Estas razones básicas y otras secundarias a cada región o sociedad, están facilitadas por la superior fuerza física del hombre sobre la mujer. Mientras que la mujer es más resistente globalmente que el hombre, éste tiene más fuerza física en un tiempo corto, para un trabajo intenso y rápido. La mujer está más dotada que el hombre para la supervivencia en condiciones de penuria y peligro, de pocos recursos materiales, y el hombre es por ello mismo cualitativamente inferior en el vital problema de la supervivencia como especie, que es de lo que se trata. Desgraciadamente para la mujer y la especie humana en su conjunto, una serie de factores que deben ser analizados en casa caso particular, propiciaron la victoria de la fuerza bruta sobre la resistencia biológica.

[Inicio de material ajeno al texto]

(* ===== verification/Template.v ===== *)
(** * The template and the program's pipeline: [load_local_config],
      [get_default_config] (src/freefq.py, lines 333-364) and the
      [__main__] block (lines 400-420)

    [load_local_config(path)] reads and YAML-parses the local file; a
    missing file ends the program ([sys.exit()], modelled as the
    exception [SystemExit]).  [get_default_config(url, path)] downloads
    and parses the remote template, falls back to the local file on a
    [RequestException], and then loads the local file again
    unconditionally, so its result is always the local template and the
    remote one is discarded.  The [__main__] block is [pipeline]: collect
    the proxies, get the template, merge ([Merger]); writing the result
    ([save_config]) is in [Main.v], whose [main] runs [pipeline].

    File reading, the HTTP client and the YAML parser are the section
    variables [read_file], [fetch_bytes] and [yaml_load]; [get_proxies]
    takes its own [fetch] and [json_loads]. *)

From S2P Require Import Prelude PyStr PyVal Utf8 Base64 Normalize Aggregator Merger.
Open Scope Z_scope.

Module Template.

Import Merger.

Section Template.
Variable read_file : pystr -> res pystr.
Variable fetch_bytes : pystr -> res pybytes.
Variable yaml_load : pystr -> res pyval.

Definition load_local_config (path : pystr) : res pyval :=
  match (txt <- read_file path ;; yaml_load txt) with
  | Raise FileNotFoundError => Raise SystemExit
  | r => r
  end.

(** The [try] block: download, decode, parse. *)
Definition remote_config (url : pystr) : res pyval :=
  raw <- fetch_bytes url ;; s <- Utf8.decode raw ;; yaml_load s.

Definition get_default_config (url path : pystr) : res pyval :=
  _ <- match remote_config url with
       | Raise RequestException => load_local_config path
       | r => r
       end ;;
  load_local_config path.

Variable fetch : pystr -> res pystr.
Variable json_loads : pystr -> res pyval.

(** The [__main__] block up to [save_config]. *)
Definition pipeline (sub_url config_url config_path : pystr) : res pyval :=
  if bool_decide (sub_url = []) then Raise SystemExit else
  node_list <- Aggregator.get_proxies fetch yaml_load json_loads sub_url ;;
  default_config <- get_default_config config_url config_path ;;
  add_proxies_to_model node_list default_config.

(** ** Lemmas *)

(** Loading the local file twice gives what loading it once gives. *)
Lemma load_twice path :
  (_ <- load_local_config path ;; load_local_config path) = load_local_config path.
Proof. by destruct (load_local_config path). Qed.

Lemma get_default_config_local url path :
  (exists t, remote_config url = Ok t) \/ remote_config url = Raise RequestException ->
  get_default_config url path = load_local_config path.
Proof.
  unfold get_default_config. intros [[t ->] | ->]; [done|]. apply load_twice.
Qed.

(** ** Theorems *)

(** C16: [get_default_config] always returns the local template: the
    downloaded one is discarded when it parses, the local file is used
    when the download fails, and any other error of the remote phase
    (a malformed remote YAML or UTF-8 text) aborts the call even though
    the local file is fine. *)
Theorem get_default_config_cases url path :
  get_default_config url path =
  match remote_config url with
  | Ok _ => load_local_config path
  | Raise e => if decide (e = RequestException) then load_local_config path else Raise e
  end.
Proof.
  destruct (remote_config url) as [t|e] eqn:E.
  - apply get_default_config_local. eauto.
  - case_decide as He.
    + subst. apply get_default_config_local. by right.
    + unfold get_default_config. rewrite E. by destruct e.
Qed.

(** C1: the program computes its specification: on a non-empty
    subscription URL, when [get_proxies] yields the feed [f], the local
    template [t] is well formed and the remote phase succeeds or fails
    on the network, the configuration the program writes is
    [merge_spec f t]: [t] with the feed's records appended to [proxies]
    and its names to every proxy group. *)
Theorem pipeline_refines sub_url config_url config_path f t :
  sub_url <> [] ->
  Aggregator.get_proxies fetch yaml_load json_loads sub_url = Ok f ->
  (exists t', remote_config config_url = Ok t') \/
    remote_config config_url = Raise RequestException ->
  load_local_config config_path = Ok t -> wf_model t = true ->
  pipeline sub_url config_url config_path = Ok (merge_spec f t).
Proof.
  intros Hu Hf Hr Hl Hwf. unfold pipeline. rewrite bool_decide_false by done.
  rewrite Hf. cbn. rewrite get_default_config_local, Hl by done. cbn.
  by apply add_proxies_spec.
Qed.

End Template.

(** ** Witness: a one-link subscription and a local template *)

Definition w_fetch (u : pystr) : res pystr := Ok (Base64.b64encode Aggregator.sample_ss_line).
Definition w_yaml (s : pystr) : res pyval :=
  if bool_decide (s = lit "tpl") then Ok sample_template else Raise YAMLError.
Definition w_read (p : pystr) : res pystr := Ok (lit "tpl").
Definition w_offline (u : pystr) : res pybytes := Raise RequestException.

Definition w_feed : feed :=
  match Aggregator.get_proxies w_fetch w_yaml Aggregator.no_json (lit "u") with
  | Ok f => f | Raise _ => empty_feed end.

Lemma pipeline_refines_witness :
  pipeline w_read w_offline w_yaml w_fetch Aggregator.no_json (lit "u") (lit "c") (lit "p") =
  Ok (merge_spec w_feed sample_template).
Proof.
  apply pipeline_refines; try (vm_compute; reflexivity).
  - discriminate.
  - right. reflexivity.
Defined.

End Template.
(** * Document summarizer

    A shallow embedding of the summarization pipeline of the repository:
    [backend.py] (text preprocessing, prompt construction, generation,
    quality scoring, orchestration) and [database.py] (the summaries
    table and its queries), followed by the properties established about
    them.

    Conventions of the embedding:
    - a Python [str] is a list of Unicode code points ([list N]);
    - Python's Unicode tables that reach beyond ASCII ([str.isalnum],
      the decimal-digit category, [str.lower]) are not part of the
      repository and are taken as a parameter [UnicodeData]; on ASCII
      the classes are written out;
    - a Python [float] is the rational number that the double stands
      for ([Q]); a division, a product or a rounding that yields a float
      yields the double nearest to the exact result ([to_double]); the
      two float comparisons of the scoring rubric are made on the exact
      ratio, with which they agree for every text of fewer than 10^15
      words;
    - exceptions are values of a sum type, external services (the
      generative model, the clock, the file system, a failing storage
      layer) are explicit inputs. *)

From Stdlib Require Import ZArith NArith QArith Qround Qabs Qpower Lia Lqa.
From Stdlib Require Import List Bool Ascii String.
From stdpp Require Import base option list strings gmap sorting.

Local Open Scope N_scope.

(** ** Python strings as code-point lists *)

Abbreviation pystr := (list N).

(** An ASCII literal of the source, as code points. *)
Definition str (s : string) : pystr :=
  List.map N_of_ascii (list_ascii_of_string s).

Definition in_range (lo hi c : N) : bool := (lo <=? c) && (c <=? hi).

(** The tables of the Python runtime beyond ASCII. *)
Record UnicodeData := {
  uc_alnum : N -> bool;          (* str.isalnum on a non-ASCII code point *)
  uc_decimal : N -> bool;        (* category Nd on a non-ASCII code point *)
  uc_lower : pystr -> pystr      (* str.lower on a text that is not ASCII *)
}.

(** The lower case of an ASCII character. *)
Definition tolower (c : N) : N := if in_range 65 90 c then c + 32 else c.

(** The tables that know no letter or digit outside ASCII; used to run
    the definitions on ASCII inputs, where the tables are never read. *)
Definition ascii_tables : UnicodeData :=
  {| uc_alnum := fun _ => false;
     uc_decimal := fun _ => false;
     uc_lower := List.map tolower |}.

(** [str.isspace], which is also [\s] of [re] and what [str.strip] and
    [str.split] remove: the complete list of CPython. *)
Definition is_space (c : N) : bool :=
  in_range 9 13 c || in_range 28 32 c || (c =? 133) || (c =? 160)
  || (c =? 5760) || in_range 8192 8202 c || (c =? 8232) || (c =? 8233)
  || (c =? 8239) || (c =? 8287) || (c =? 12288).

Definition is_ascii (c : N) : bool := c <? 128.
Definition ascii_digit (c : N) : bool := in_range 48 57 c.
Definition ascii_upper (c : N) : bool := in_range 65 90 c.
Definition ascii_lower (c : N) : bool := in_range 97 122 c.
Definition ascii_word (c : N) : bool :=
  ascii_digit c || ascii_upper c || ascii_lower c || (c =? 95).

Definition SPACE : N := 32.
Definition NEWLINE : N := 10.
Definition BULLET : N := 8226.       (* U+2022 *)
Definition HYPHEN : N := 45.
Definition STAR : N := 42.
Definition DOT : N := 46.
Definition BAR : N := 124.
Definition ZERO : N := 48.

Section Text.
Context (U : UnicodeData).

(** [\d] and [\w] of a [str] pattern. *)
Definition is_digit (c : N) : bool :=
  if is_ascii c then ascii_digit c else uc_decimal U c.
Definition is_word (c : N) : bool :=
  if is_ascii c then ascii_word c else uc_alnum U c.

(** [s.lower()] *)
Definition lower (s : pystr) : pystr :=
  if forallb is_ascii s then List.map tolower s else uc_lower U s.
End Text.

(** Length of the longest prefix of [s] whose characters satisfy [p]. *)
Fixpoint span_len (p : N -> bool) (s : pystr) : nat :=
  match s with
  | c :: r => if p c then S (span_len p r) else O
  | [] => O
  end.

Fixpoint lstrip (s : pystr) : pystr :=
  match s with
  | c :: r => if is_space c then lstrip r else s
  | [] => []
  end.

Fixpoint rstrip (s : pystr) : pystr :=
  match s with
  | c :: r =>
      match rstrip r with
      | [] => if is_space c then [] else [c]
      | r' => c :: r'
      end
  | [] => []
  end.

(** [s.strip()] *)
Definition strip (s : pystr) : pystr := rstrip (lstrip s).

(** [not text or not text.strip()] *)
Definition is_blank (s : pystr) : bool :=
  match s with
  | [] => true
  | _ => match strip s with [] => true | _ => false end
  end.

(** [s.startswith(p)] *)
Fixpoint startswith (p s : pystr) : bool :=
  match p, s with
  | [], _ => true
  | a :: p', b :: s' => (a =? b) && startswith p' s'
  | _ :: _, [] => false
  end.

(** [p in s] for strings. *)
Fixpoint contains (p s : pystr) : bool :=
  startswith p s || match s with [] => false | _ :: r => contains p r end.

(** [s.split()]: the maximal runs of non-whitespace characters. *)
Fixpoint split_ws_aux (cur : pystr) (s : pystr) : list pystr :=
  match s with
  | [] => match cur with [] => [] | _ => [rev cur] end
  | c :: r =>
      if is_space c
      then match cur with [] => split_ws_aux [] r | _ => rev cur :: split_ws_aux [] r end
      else split_ws_aux (c :: cur) r
  end.
Definition split_ws (s : pystr) : list pystr := split_ws_aux [] s.

(** [s.split(sep)] for a one-character separator. *)
Fixpoint split_on_aux (sep : N) (cur : pystr) (s : pystr) : list pystr :=
  match s with
  | [] => [rev cur]
  | c :: r =>
      if c =? sep then rev cur :: split_on_aux sep [] r
      else split_on_aux sep (c :: cur) r
  end.
Definition split_on (sep : N) (s : pystr) : list pystr := split_on_aux sep [] s.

Pero fue una victoria que encontró mucha más resistencia y oposición de las mujeres que lo que se dice según la historiografía patriarcal. Los textos escritos, tradiciones orales y recuerdos transmitidos de aquella época, desde el Gilgamés en adelante, incluida la Biblia, muestran, de un lado, la historia de la opresión de la mujer desde la perspectiva de los hombres; de otro, las maniobras justificatorias de los hombres para ocultar y tergiversar ese proceso y, por último, cómo, pese a todo, han pervivido mal que bien restos de las resistencias de las mujeres.

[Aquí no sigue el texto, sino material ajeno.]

(* ===== verification/Job.v ===== *)
(** The job record of include/job.h, its status codes and the table of
    allowed status transitions of src/core/job.c. *)
From S2P Require Import Prelude.

Definition JOB_ID_LEN : nat := 37.
Definition JOB_CMD_LEN : nat := 512.
Definition JOB_USER_LEN : nat := 128.
Definition JOB_APP_LEN : nat := 128.

(** [JobStatus] with the reserved legacy value 1, which rows written before
    v1 can still hold. *)
Inductive JobStatus :=
  | JOB_STATUS_QUEUED
  | JOB_STATUS_STARTING_legacy
  | JOB_STATUS_RUNNING
  | JOB_STATUS_SUCCEEDED
  | JOB_STATUS_CANCELLED
  | JOB_STATUS_FAILED
  | JOB_STATUS_CREATED.

#[export] Instance JobStatus_eq_dec : EqDecision JobStatus.
Proof. solve_decision. Defined.

Definition status_code (s : JobStatus) : Z :=
  match s with
  | JOB_STATUS_QUEUED => 0
  | JOB_STATUS_STARTING_legacy => 1
  | JOB_STATUS_RUNNING => 2
  | JOB_STATUS_SUCCEEDED => 3
  | JOB_STATUS_CANCELLED => 4
  | JOB_STATUS_FAILED => 5
  | JOB_STATUS_CREATED => 6
  end.

Lemma status_code_inj s t : status_code s = status_code t → s = t.
Proof. by destruct s, t. Qed.

Definition status_is (s t : JobStatus) : bool := bool_decide (s = t).

Definition transition_allowed (from to : JobStatus) : bool :=
  match from with
  | JOB_STATUS_CREATED => status_is to JOB_STATUS_QUEUED || status_is to JOB_STATUS_CANCELLED
  | JOB_STATUS_QUEUED =>
      status_is to JOB_STATUS_RUNNING || status_is to JOB_STATUS_FAILED
      || status_is to JOB_STATUS_CANCELLED
  | JOB_STATUS_RUNNING =>
      status_is to JOB_STATUS_SUCCEEDED || status_is to JOB_STATUS_FAILED
      || status_is to JOB_STATUS_CANCELLED
  | _ => false
  end.

Definition job_status_str (s : JobStatus) : string :=
  match s with
  | JOB_STATUS_CREATED => "CREATED"
  | JOB_STATUS_QUEUED => "QUEUED"
  | JOB_STATUS_RUNNING => "RUNNING"
  | JOB_STATUS_SUCCEEDED => "SUCCEEDED"
  | JOB_STATUS_CANCELLED => "CANCELLED"
  | JOB_STATUS_FAILED => "FAILED"
  | JOB_STATUS_STARTING_legacy => "UNKNOWN"
  end.

(** Statuses from which [transition_allowed] lets nothing out. *)
Definition is_terminal (s : JobStatus) : bool :=
  match s with
  | JOB_STATUS_SUCCEEDED | JOB_STATUS_CANCELLED | JOB_STATUS_FAILED => true
  | _ => false
  end.

(** The C struct; [char] arrays are their string content. *)
Record Job := mkJob {
  j_id : string;
  j_command : string;
  j_user_id : string;
  j_app_id : string;
  j_status : JobStatus;
  j_priority : Z;
  j_req_cores : Z;
  j_req_gpu : Z;
  j_req_ram_mb : Z;
  j_req_disk_mb : Z;
  j_machine_id : string;
  j_input_dir : string;
  j_output_dir : string;
  j_input_files : string;
  j_submitted_at : Z;
  j_started_at : Z;
  j_ended_at : Z;
  j_exit_code : Z;
  j_timeout_seconds : Z;
  j_status_reason : string;
  j_depends_on : string;
  j_workflow_id : string;
  j_batch_id : string;
  j_same_machine_as : string
}.

Definition with_status (x : JobStatus) (j : Job) : Job :=
  let '(mkJob f0 f1 f2 f3 _ f5 f6 f7 f8 f9 f10 f11 f12 f13 f14 f15 f16 f17 f18 f19 f20 f21 f22 f23) := j in
  mkJob f0 f1 f2 f3 x f5 f6 f7 f8 f9 f10 f11 f12 f13 f14 f15 f16 f17 f18 f19 f20 f21 f22 f23.
Definition with_req_cores (x : Z) (j : Job) : Job :=
  let '(mkJob f0 f1 f2 f3 f4 f5 _ f7 f8 f9 f10 f11 f12 f13 f14 f15 f16 f17 f18 f19 f20 f21 f22 f23) := j in
  mkJob f0 f1 f2 f3 f4 f5 x f7 f8 f9 f10 f11 f12 f13 f14 f15 f16 f17 f18 f19 f20 f21 f22 f23.
Definition with_machine_id (x : string) (j : Job) : Job :=
  let '(mkJob f0 f1 f2 f3 f4 f5 f6 f7 f8 f9 _ f11 f12 f13 f14 f15 f16 f17 f18 f19 f20 f21 f22 f23) := j in
  mkJob f0 f1 f2 f3 f4 f5 f6 f7 f8 f9 x f11 f12 f13 f14 f15 f16 f17 f18 f19 f20 f21 f22 f23.
Definition with_input_dir (x : string) (j : Job) : Job :=
  let '(mkJob f0 f1 f2 f3 f4 f5 f6 f7 f8 f9 f10 _ f12 f13 f14 f15 f16 f17 f18 f19 f20 f21 f22 f23) := j in
  mkJob f0 f1 f2 f3 f4 f5 f6 f7 f8 f9 f10 x f12 f13 f14 f15 f16 f17 f18 f19 f20 f21 f22 f23.
Definition with_output_dir (x : string) (j : Job) : Job :=
  let '(mkJob f0 f1 f2 f3 f4 f5 f6 f7 f8 f9 f10 f11 _ f13 f14 f15 f16 f17 f18 f19 f20 f21 f22 f23) := j in
  mkJob f0 f1 f2 f3 f4 f5 f6 f7 f8 f9 f10 f11 x f13 f14 f15 f16 f17 f18 f19 f20 f21 f22 f23.
Definition with_input_files (x : string) (j : Job) : Job :=
  let '(mkJob f0 f1 f2 f3 f4 f5 f6 f7 f8 f9 f10 f11 f12 _ f14 f15 f16 f17 f18 f19 f20 f21 f22 f23) := j in
  mkJob f0 f1 f2 f3 f4 f5 f6 f7 f8 f9 f10 f11 f12 x f14 f15 f16 f17 f18 f19 f20 f21 f22 f23.
Definition with_started_at (x : Z) (j : Job) : Job :=
  let '(mkJob f0 f1 f2 f3 f4 f5 f6 f7 f8 f9 f10 f11 f12 f13 f14 _ f16 f17 f18 f19 f20 f21 f22 f23) := j in
  mkJob f0 f1 f2 f3 f4 f5 f6 f7 f8 f9 f10 f11 f12 f13 f14 x f16 f17 f18 f19 f20 f21 f22 f23.
Definition with_ended_at (x : Z) (j : Job) : Job :=
  let '(mkJob f0 f1 f2 f3 f4 f5 f6 f7 f8 f9 f10 f11 f12 f13 f14 f15 _ f17 f18 f19 f20 f21 f22 f23) := j in
  mkJob f0 f1 f2 f3 f4 f5 f6 f7 f8 f9 f10 f11 f12 f13 f14 f15 x f17 f18 f19 f20 f21 f22 f23.
Definition with_exit_code (x : Z) (j : Job) : Job :=
  let '(mkJob f0 f1 f2 f3 f4 f5 f6 f7 f8 f9 f10 f11 f12 f13 f14 f15 f16 _ f18 f19 f20 f21 f22 f23) := j in
  mkJob f0 f1 f2 f3 f4 f5 f6 f7 f8 f9 f10 f11 f12 f13 f14 f15 f16 x f18 f19 f20 f21 f22 f23.
Definition with_timeout_seconds (x : Z) (j : Job) : Job :=
  let '(mkJob f0 f1 f2 f3 f4 f5 f6 f7 f8 f9 f10 f11 f12 f13 f14 f15 f16 f17 _ f19 f20 f21 f22 f23) := j in
  mkJob f0 f1 f2 f3 f4 f5 f6 f7 f8 f9 f10 f11 f12 f13 f14 f15 f16 f17 x f19 f20 f21 f22 f23.
Definition with_status_reason (x : string) (j : Job) : Job :=
  let '(mkJob f0 f1 f2 f3 f4 f5 f6 f7 f8 f9 f10 f11 f12 f13 f14 f15 f16 f17 f18 _ f20 f21 f22 f23) := j in
  mkJob f0 f1 f2 f3 f4 f5 f6 f7 f8 f9 f10 f11 f12 f13 f14 f15 f16 f17 f18 x f20 f21 f22 f23.
Definition with_depends_on (x : string) (j : Job) : Job :=
  let '(mkJob f0 f1 f2 f3 f4 f5 f6 f7 f8 f9 f10 f11 f12 f13 f14 f15 f16 f17 f18 f19 _ f21 f22 f23) := j in
  mkJob f0 f1 f2 f3 f4 f5 f6 f7 f8 f9 f10 f11 f12 f13 f14 f15 f16 f17 f18 f19 x f21 f22 f23.
Definition with_workflow_id (x : string) (j : Job) : Job :=
  let '(mkJob f0 f1 f2 f3 f4 f5 f6 f7 f8 f9 f10 f11 f12 f13 f14 f15 f16 f17 f18 f19 f20 _ f22 f23) := j in
  mkJob f0 f1 f2 f3 f4 f5 f6 f7 f8 f9 f10 f11 f12 f13 f14 f15 f16 f17 f18 f19 f20 x f22 f23.
Definition with_batch_id (x : string) (j : Job) : Job :=
  let '(mkJob f0 f1 f2 f3 f4 f5 f6 f7 f8 f9 f10 f11 f12 f13 f14 f15 f16 f17 f18 f19 f20 f21 _ f23) := j in
  mkJob f0 f1 f2 f3 f4 f5 f6 f7 f8 f9 f10 f11 f12 f13 f14 f15 f16 f17 f18 f19 f20 f21 x f23.
Definition with_same_machine_as (x : string) (j : Job) : Job :=
  let '(mkJob f0 f1 f2 f3 f4 f5 f6 f7 f8 f9 f10 f11 f12 f13 f14 f15 f16 f17 f18 f19 f20 f21 f22 _) := j in
  mkJob f0 f1 f2 f3 f4 f5 f6 f7 f8 f9 f10 f11 f12 f13 f14 f15 f16 f17 f18 f19 f20 f21 f22 x.

#[export] Instance Job_eq_dec : EqDecision Job.
Proof. solve_decision. Defined.

(** What [calloc] returns. *)
Definition zero_job : Job :=
  mkJob "" "" "" "" JOB_STATUS_QUEUED 0 0 0 0 0 "" "" "" "" 0 0 0 0 0 "" "" "" "" "".

Lemma transition_allowed_terminal s t : is_terminal s = true → transition_allowed s t = false.
Proof. by destruct s. Qed.

Lemma transition_allowed_irrefl s : transition_allowed s s = false.
Proof. by destruct s. Qed.

(** A setter changes one field only; these equations drive [simpl]. *)
Lemma with_status_id s j : j_id (with_status s j) = j_id j.
Proof. by destruct j. Qed.
Lemma with_status_status s j : j_status (with_status s j) = s.
Proof. by destruct j. Qed.
#[export] Hint Rewrite with_status_id with_status_status : clib.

La expansión del patriarcado fue, grosso modo expuesto, un paso por delante de la expansión de la propiedad privada, de la expropiación de la propiedad colectiva y su transformación en privada, y este proceso se asentó sobre la experiencia de la previa explotación de las mujeres por los hombres. La victoria de las castas ricas sobre las pobres se asentó sobre la victoria de los hombres sobre las mujeres, y las castas ricas dispusieron como aliados a los hombres de las castas pobres que descargaban sobre las mujeres muchas cosas, desde sus frustraciones y miserias, hasta su agresividad brutal en forma de violaciones y asesinatos, pasando la sobreexplotación de su fuerza de trabajo sexo-económica. Las religiones de la época, desde los dioses griegos, violadores e incestuosos, hasta el judaísmo patriarcal y misógino, pasando por la oposición del budismo machista a las diosas hinduistas, y el patriarcalismo de Zoroastro, semejante pléyade de horrores y miedos masculinos, muestran de forma invertida la tragedia del proceso de explotación de las mujeres.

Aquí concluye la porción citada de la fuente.